THE TASK —
Among the records, which lines hold the word "index"? Pick them out.

EXTRACTED DATA —
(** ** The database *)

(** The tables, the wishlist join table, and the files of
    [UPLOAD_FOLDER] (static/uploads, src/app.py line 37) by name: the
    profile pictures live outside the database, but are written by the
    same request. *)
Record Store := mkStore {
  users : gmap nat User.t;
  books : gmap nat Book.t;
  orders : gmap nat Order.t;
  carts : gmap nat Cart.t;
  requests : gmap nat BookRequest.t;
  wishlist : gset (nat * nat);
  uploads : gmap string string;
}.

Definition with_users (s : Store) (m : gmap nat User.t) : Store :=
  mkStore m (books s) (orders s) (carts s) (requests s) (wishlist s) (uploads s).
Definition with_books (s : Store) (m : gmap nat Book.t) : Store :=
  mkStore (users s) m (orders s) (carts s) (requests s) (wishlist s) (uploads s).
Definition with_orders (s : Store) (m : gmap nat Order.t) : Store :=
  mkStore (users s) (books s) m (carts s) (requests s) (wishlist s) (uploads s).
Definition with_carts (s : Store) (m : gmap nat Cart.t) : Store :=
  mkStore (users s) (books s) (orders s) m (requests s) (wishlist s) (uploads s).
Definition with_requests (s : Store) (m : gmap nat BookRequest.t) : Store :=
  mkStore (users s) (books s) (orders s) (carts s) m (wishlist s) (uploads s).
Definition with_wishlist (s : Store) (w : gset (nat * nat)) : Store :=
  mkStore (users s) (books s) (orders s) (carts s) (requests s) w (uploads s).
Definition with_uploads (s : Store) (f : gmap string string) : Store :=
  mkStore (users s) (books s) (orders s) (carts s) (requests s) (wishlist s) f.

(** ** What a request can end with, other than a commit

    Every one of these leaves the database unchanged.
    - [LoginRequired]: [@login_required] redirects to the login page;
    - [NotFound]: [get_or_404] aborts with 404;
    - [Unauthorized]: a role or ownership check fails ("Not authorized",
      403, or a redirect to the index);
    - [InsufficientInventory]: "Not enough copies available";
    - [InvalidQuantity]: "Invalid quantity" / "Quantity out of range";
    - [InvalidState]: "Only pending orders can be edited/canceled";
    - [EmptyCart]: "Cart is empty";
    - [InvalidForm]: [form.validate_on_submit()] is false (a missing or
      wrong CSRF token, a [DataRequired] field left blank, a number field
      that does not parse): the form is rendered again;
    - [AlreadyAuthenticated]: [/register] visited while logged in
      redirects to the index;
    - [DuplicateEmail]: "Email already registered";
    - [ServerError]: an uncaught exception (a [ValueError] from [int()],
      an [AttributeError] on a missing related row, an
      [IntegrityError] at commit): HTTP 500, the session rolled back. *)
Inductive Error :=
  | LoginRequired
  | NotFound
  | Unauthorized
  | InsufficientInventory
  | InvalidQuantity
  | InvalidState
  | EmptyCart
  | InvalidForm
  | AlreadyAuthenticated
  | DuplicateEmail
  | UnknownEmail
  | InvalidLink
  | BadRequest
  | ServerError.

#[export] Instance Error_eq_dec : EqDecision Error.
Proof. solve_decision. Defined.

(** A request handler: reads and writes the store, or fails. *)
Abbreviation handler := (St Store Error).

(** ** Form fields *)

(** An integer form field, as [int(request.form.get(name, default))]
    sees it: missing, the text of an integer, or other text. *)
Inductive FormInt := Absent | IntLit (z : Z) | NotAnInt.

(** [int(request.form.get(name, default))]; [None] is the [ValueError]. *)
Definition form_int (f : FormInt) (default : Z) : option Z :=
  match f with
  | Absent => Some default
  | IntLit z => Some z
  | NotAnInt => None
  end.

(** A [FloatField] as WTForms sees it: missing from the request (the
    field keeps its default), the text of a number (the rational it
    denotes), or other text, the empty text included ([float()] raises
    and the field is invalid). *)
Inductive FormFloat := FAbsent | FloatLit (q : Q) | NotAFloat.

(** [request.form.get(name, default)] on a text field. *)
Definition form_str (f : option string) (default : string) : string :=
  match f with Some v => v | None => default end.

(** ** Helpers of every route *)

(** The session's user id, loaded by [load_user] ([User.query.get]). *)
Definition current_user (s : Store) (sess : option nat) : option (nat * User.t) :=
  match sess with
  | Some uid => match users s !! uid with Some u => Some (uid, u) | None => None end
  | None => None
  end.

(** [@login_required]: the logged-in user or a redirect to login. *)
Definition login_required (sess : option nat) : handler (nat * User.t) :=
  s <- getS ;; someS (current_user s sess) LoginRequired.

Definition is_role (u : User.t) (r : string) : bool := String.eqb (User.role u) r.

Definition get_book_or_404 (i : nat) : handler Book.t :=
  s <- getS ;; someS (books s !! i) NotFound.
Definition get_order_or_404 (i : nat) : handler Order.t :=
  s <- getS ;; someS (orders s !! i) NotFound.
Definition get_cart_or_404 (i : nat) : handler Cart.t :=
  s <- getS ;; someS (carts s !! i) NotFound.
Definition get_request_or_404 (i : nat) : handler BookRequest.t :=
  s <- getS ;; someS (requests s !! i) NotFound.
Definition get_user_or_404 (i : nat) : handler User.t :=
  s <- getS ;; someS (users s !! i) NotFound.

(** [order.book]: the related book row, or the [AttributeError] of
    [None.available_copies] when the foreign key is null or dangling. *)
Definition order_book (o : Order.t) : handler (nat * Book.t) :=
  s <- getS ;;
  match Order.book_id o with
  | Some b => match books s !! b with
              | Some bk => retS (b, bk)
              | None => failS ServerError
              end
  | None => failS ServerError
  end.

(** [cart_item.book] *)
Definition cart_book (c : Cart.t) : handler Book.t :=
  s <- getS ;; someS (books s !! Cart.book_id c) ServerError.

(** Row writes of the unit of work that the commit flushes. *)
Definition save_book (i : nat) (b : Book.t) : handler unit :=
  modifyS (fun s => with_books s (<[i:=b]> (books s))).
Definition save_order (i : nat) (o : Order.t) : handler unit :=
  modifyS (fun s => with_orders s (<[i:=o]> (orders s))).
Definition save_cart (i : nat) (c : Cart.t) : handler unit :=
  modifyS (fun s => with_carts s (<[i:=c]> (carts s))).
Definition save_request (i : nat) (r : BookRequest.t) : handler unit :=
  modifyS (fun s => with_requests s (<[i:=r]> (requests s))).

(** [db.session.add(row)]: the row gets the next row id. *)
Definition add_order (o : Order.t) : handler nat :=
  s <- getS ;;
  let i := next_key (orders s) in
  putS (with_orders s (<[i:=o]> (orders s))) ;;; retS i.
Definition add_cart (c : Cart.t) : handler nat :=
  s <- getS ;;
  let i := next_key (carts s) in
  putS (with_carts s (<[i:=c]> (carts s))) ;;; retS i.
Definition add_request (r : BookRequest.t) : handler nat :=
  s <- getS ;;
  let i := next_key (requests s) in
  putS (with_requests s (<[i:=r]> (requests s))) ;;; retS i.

WORKED SOLUTION —
      403, or a redirect to the index);
      redirects to the index;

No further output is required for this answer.